David Green

David Green (Books) is the imprint under which I publish booklets of my own poems, when there are sufficient of them. Apart from that, the website has become what it is. I hope you find at least some of it worthwhile.

Tuesday, 28 March 2017

Observer reports poetry boom

Sunday's Observer reported a new 'poetry boom', a renaissance in the art marked by sell-out festivals, soaring sales and all kinds of mayhem and mania going on.
It is a story that is recycled every few years, usually coinciding with no new discovery about Shakespeare or other satisfyingly esoteric news to fill half a page with. If there's been no recent sighting of a beast on Bodmin Moor, nobody building a moon rocket in a garden shed or no teenage school student eloping with a teacher, then it must be time to wheel out the one about a new fashion for poetry.
It happened in the sixties with Adrian Mitchell, Ban the Bomb and the Liverpool Poets deciding that the likes of Edmund Spenser were too boring for them, and it's happened regularly since. The estimable John Cooper-Clarke could be forgiven if he has tired of being cited as in the vanguard but he probably won't if it keeps him in work.
What it means, of course, is performance poetry and this time it's Kate Tempest downgrading the art to an accessible level that abhors such deliberate difficulty as that espoused by Geoffrey Hill. It doesn't mean that suddenly, rather than pilates or model railways, some of non-campus lower middle class have taken to composing gently ironic sestinas or crafting syllabic sonnets to soothe away the anxieties of our difficult times. Would that it were, Mr. Ponsonby, would that it were.
So let's not be too alarmed. The disparate network of fuzzily overlapping societies, groups, magazines and readings is probably not going to be over-run by hordes of ranting doggerel-mongers full of pent-up anger and righteousness. They have always come and gone. Neither is it likely that any of our more eminent names, like Carol Ann Duffy, Simon Armitage or Andrew Motion, those three successive Poet Laureates in no particular order, are suddenly to become the sort of national figure that Tennyson was and we should all be grateful for that, including them.
No, it was no more than another recondite piece of journalism swindling readers of their time and money by providing them with some words to read on a Sunday. It is unlikely to cause any more waves than a few cosmopolitan types looking up from their coffee and thinking, wow, poetry, how marvellous.        

Thursday, 23 March 2017

This Week's TLS Crossword Solution

And now I feel more smartarse than ever.

Tuesday, 21 March 2017

Portsmouth Acrostic

The offices where I do the day job are being refurbished and a part of that process is a competition for artwork, including photography and poems, from those that attend there to adorn the walls.
I hadn't even noticed that, up to now, there is no such aesthetic feature in the whole building, only the dreariest of corporate messages and information.
Thus I thought I ought to contribute something to this well-intentioned initiative even though I reckon pictures are more suitable than words in the circumstances. Work submitted has to be on prescribed themes or of local interest. I'll be disappointed if my effort is judged not good enough but I'll understand if its themes of existential angst are not considered what they were looking for.

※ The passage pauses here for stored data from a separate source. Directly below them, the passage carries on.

(* ===== verification/GpioPin.v ===== *)
(** * Pins, src/gpio/gpiopin.cpp, src/gpio/gpiopin_p.cpp and src/gpio/gpiopin_p.h

    A pin is used through the driver of the GPIO device (the interface
    [PinDevice], one pin of it) until an interrupt is asked for; then a
    [GpioDev2] on its kernel line takes over.  The mode and the pull found in the
    hardware are kept in [holdMode] and [holdPull] before they are changed for
    the first time, and [release] puts them back. *)
From stdpp Require Import pretty.
From S2P Require Import Prelude IoDevice Mmio Gpio2.
Import Flags Pin.

(** What the code asks of a [GpioDevice] for one pin; [has_device] is false when
    the connector has none.  The flags are those of [GpioDevice]. *)
Definition hasToggle : Z := 0x1.
Definition hasPullRead : Z := 0x2.
Definition hasAltRead : Z := 0x4.
Definition hasDrive : Z := 0x8.

Class PinDevice (W : Type) : Type := {
  has_device : bool;
  d_flags : Z;
  d_modes : list (mode * string);
  d_write : bool -> M W unit;
  d_read : M W bool;
  d_toggle : M W unit;
  d_setMode : mode -> M W unit;
  d_mode : M W mode;
  d_setPull : pull -> M W unit;
  d_pull : M W pull;
  d_setDrive : Z -> M W unit;
  d_drive : M W Z }.

Module GpioPin.
Import Gpio2 GpioDev2.

Inductive ptype : Type := TypeGpio | TypePower | TypeUsb | TypeSound | TypeVideo | TypeNotConnected | TypeNet | TypeUnknown.
#[export] Instance ptype_eq_dec : EqDecision ptype.
Proof. solve_decision. Defined.
Inductive numbering : Type := NumberingLogical | NumberingMcu | NumberingSystem | NumberingUnknown.

Record number : Type := mk_number { logical : Z; mcu : Z; system : Z; row : Z; column : Z; chip_no : Z; offset : Z }.
Record descriptor : Type := mk_descriptor { type_of : ptype; num : number; pin_id : Z; names : list (mode * string) }.

(** [Chip::devPath] *)
Definition devPath (n : Z) : string := ("/dev/gpiochip" ++ pretty (Z.to_N (u32 n)))%string.

(** [Pin::Private], with the chip shared by all pins of the chip and the world
    the driver and the kernel act on. *)
Record pin {W : Type} : Type := mk_pin {
  desc : descriptor; isopen : bool;
  holdMode : mode; holdPull : pull; holdState : bool;
  pmode : mode; ppull : pull; pdrive : Z;
  gpiodev : option gpiodev2; chp : chip; pw : W }.
Arguments pin : clear implicits.
Arguments mk_pin {W}.

Section Pin.
Context {W : Type} {L : LineOs W} {D : PinDevice W}.
Abbreviation P := (pin W).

Perhaps it was my fate to be brought here
Or a sequence of chances that lined up,
Returning me back time and time again
To where I was at home as refugee.
So, thirty-five years later, here I am,
Made native by belonging nowhere else,
Otherwise still a stranger to myself
Under the Guildhall clock or by the shore
The gunboats would depart from into mist,
History theirs to make, ours to pass by.

Saturday, 18 March 2017

Question Time

Question Time

One day, when they have sorted it all out,
they’ll sit and chat and offer biscuits round
and wonder why it took so long to reach
this state of perfect equilibrium.
The billionaire magnate will not listen
to protests as he insists on paying
his workforce over and above their needs
plus a Christmas bonus and weekends off.

The union leader who waves it away,
elegantly complacent, with no trace
of rancour or working class accent, says
if there’s ever a need for his members
to do overtime then they’ll gladly come
and do it for nothing because they know
their pensions will provide generously
for their old age. And they both nod and smile.

The fiery feminist lets the lewd old
comedian who’s on as the token
celeb call her ‘love’ without the slightest
rebuke because it no longer matters
now that not even golf clubs recognize
any gender bias, although most women,
it must be said, have better things to do
than golf.  So, what is the next question, please,

yes, over there, the man in the blue shirt.
Which is the best of Mozart’s symphonies?
Then, what’s your favourite flavour of ice-cream?
Which animal would you be if you could?
Should T. Rex, Mud and Abba be set texts?
Would it be better if cartoons were real
and dogs could talk and tell us what they think?
Should Question Time be more like this or not.